## What the exercise asks
Reproduce the entries shown below only from the line with "left|apply sample_real; by right" down to the line with "exists reg, st, j.", keeping both end lines and copying each one exactly.

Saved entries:
Lemma sample_wf : wf_fs sample_fs.
Proof.
  split.
  - intros p c [x Hx]. apply sample_lookup in Hx.
    assert (H : Forall (λ e : path * dent, removelast e.1 = [] ∨
      ∃ m o, dents sample_fs !! removelast e.1 = Some (DDir m o)) sample_list).
    { repeat (apply Forall_cons; split;
              [(left; reflexivity) || (right; eexists _, _; vm_compute; reflexivity)|]).
      by apply Forall_nil. }
    rewrite Forall_forall in H. specialize (H _ Hx). cbn [fst] in H.
    by rewrite removelast_last in H.
  - intros q [x Hx]. apply sample_lookup in Hx. by eapply sample_names.
  - intros q i Hx. apply sample_lookup in Hx.
    assert (H : Forall (λ e : path * dent, ∀ i, e.2 = DFile i → is_Some (files sample_fs !! i))
                  sample_list).
    { repeat (apply Forall_cons; split; [intros ? [= <-]; by eexists || done|]).
      by apply Forall_nil. }
    rewrite Forall_forall in H. by apply (H (q, DFile i)).
  - reflexivity.
Qed.

Lemma sample_packable : packable sample_fs ["r"].
Proof.
  intros rel c x Hx.
  assert (H : Forall (λ e : path * dent, HasPrefix (List.last e.1 []) ".wh." = false ∧
                        ∀ m, e.2 ≠ DSpecial Socket m) sample_list).
  { repeat (apply Forall_cons; split; [by split|]). by apply Forall_nil. }
  rewrite Forall_forall in H. apply sample_lookup in Hx. specialize (H _ Hx). cbn [fst snd] in H.
  rewrite app_assoc, last_last in H. done.
Qed.

Lemma sample_real p : p = ["r"] ∨ p = ["w"] → real_dir sample_fs p.
Proof.
  intros Hp q Hq [r Hr]. destruct q as [|x [|y q]]; [done| |].
  - destruct Hp as [-> | ->]; injection Hr as <- _; eexists _, _; vm_compute; reflexivity.
  - by destruct Hp as [-> | ->].
Qed.

Definition sample_push : BuildParams := MkBuildParams "/r" "ghcr.io/a/b" "latest" "t" "/w" false.
Definition sample_pull : PullParams := MkPullParams "ghcr.io/a/b" "latest" "t" "/w/d" false.

(** The set-user-id program comes back as an ordinary one. *)
Lemma image_roundtrip_witness :
  ∃ reg st j, PullAndUnpack 18 sample_pull (OState sample_fs reg) = (Ok tt, st) ∧
    dents (ofs st) !! ["w"; "d"; "su"] = Some (DFile j) ∧
    files (ofs st) !! j = Some (Inode "elf" 493 0) ∧
    dents (ofs st) !! ["w"; "d"; "null"] = None.
Proof.
  destruct (image_roundtrip 18 sample_push (OState sample_fs ∅) ["r"] ["w"])
    as (t & f1 & _ & _ & Hpull);
    [reflexivity|reflexivity|by repeat constructor|by repeat constructor|exact sample_wf
    |exact sample_packable|apply sample_real; by left|apply sample_real; by right
    |vm_compute; reflexivity|intros [? ?]; discriminate|reflexivity|].
  set (reg := <[ref_of sample_push := [t]]> ∅ : gmap gostring (list tar)).
  destruct (Hpull reg (whole [t]) sample_pull sample_fs ["w"] "d") as [Hok Hall];
    [reflexivity|reflexivity|exact (f_equal (fmap whole) (lookup_insert_eq _ _ _))|reflexivity
    |by repeat constructor|by split_and!|apply sample_real; by right|].
  destruct (PullAndUnpack 18 sample_pull (@OState sample_registry sample_fs reg)) as [r st] eqn:Hrun.
  cbn [fst] in Hok. specialize (Hok (ex_intro _ [t] eq_refl)). subst r.
  destruct (Hall st eq_refl) as (Hcopy & _).
  destruct (Hcopy ["su"]) as (n & j & Hn & Hd & Hj); [done|].
  exists reg, st, j. split_and!; [exact Hrun|exact Hd| |].
  - rewrite Hj. vm_compute in Hn. injection Hn as <-. reflexivity.
  - by apply (Hcopy ["null"]).
Defined.

(** ** Limits of unpacking *)

(** Where a relative name leads from a directory, read element by element:
    empty elements and single dots stay, double dots go one level up. *)
Fixpoint follow (cur : path) (es : list gostring) : path :=
  match es with
  | [] => cur
  | e :: es' =>
      if decide (e = [] ∨ e = ".") then follow cur es'
      else if decide (e = "..") then follow (removelast cur) es'
      else follow (cur ++ [e]) es'
  end.

Definition slash_free (e : gostring) : Prop := mem "/" e = false.

Lemma split_Join_free es :
  es ≠ [] → Forall slash_free es → split_on "/" (Join es "/") = es.
Proof.
  intros Hne H. induction H as [|e es He H IH]; [done|]. destruct es as [|e' es].
  - simpl. by apply split_on_notin.
  - change (Join (e :: e' :: es) "/") with (e ++ "/"%char :: Join (e' :: es) "/").
    rewrite split_on_app by done. by rewrite IH.
Qed.

Lemma removelast_names cur : Forall name_ok cur → Forall name_ok (removelast cur).
Proof.
  intros H. destruct cur as [|x cur _] using rev_ind; [done|]. rewrite removelast_last.
  by apply Forall_app in H as [? _].
Qed.

Lemma follow_names cur es : Forall name_ok cur → Forall slash_free es → Forall name_ok (follow cur es).
Proof.
  intros Hc H. revert cur Hc. induction H as [|e es He H IH]; intros cur Hc; cbn [follow]; [done|].
  destruct (decide (e = [] ∨ e = ".")) as [|H1]; [by apply IH|].
  destruct (decide (e = "..")) as [|H2]; [by apply IH, removelast_names|].
  apply IH, Forall_app. split; [done|]. apply Forall_singleton. split_and!; tauto || done.
Qed.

## Solved problem
    |exact sample_packable|apply sample_real; by left|apply sample_real; by right
    |vm_compute; reflexivity|intros [? ?]; discriminate|reflexivity|].
  set (reg := <[ref_of sample_push := [t]]> ∅ : gmap gostring (list tar)).
  destruct (Hpull reg (whole [t]) sample_pull sample_fs ["w"] "d") as [Hok Hall];
    [reflexivity|reflexivity|exact (f_equal (fmap whole) (lookup_insert_eq _ _ _))|reflexivity
    |by repeat constructor|by split_and!|apply sample_real; by right|].
  destruct (PullAndUnpack 18 sample_pull (@OState sample_registry sample_fs reg)) as [r st] eqn:Hrun.
  cbn [fst] in Hok. specialize (Hok (ex_intro _ [t] eq_refl)). subst r.
  destruct (Hall st eq_refl) as (Hcopy & _).
  destruct (Hcopy ["su"]) as (n & j & Hn & Hd & Hj); [done|].
  exists reg, st, j. split_and!; [exact Hrun|exact Hd| |].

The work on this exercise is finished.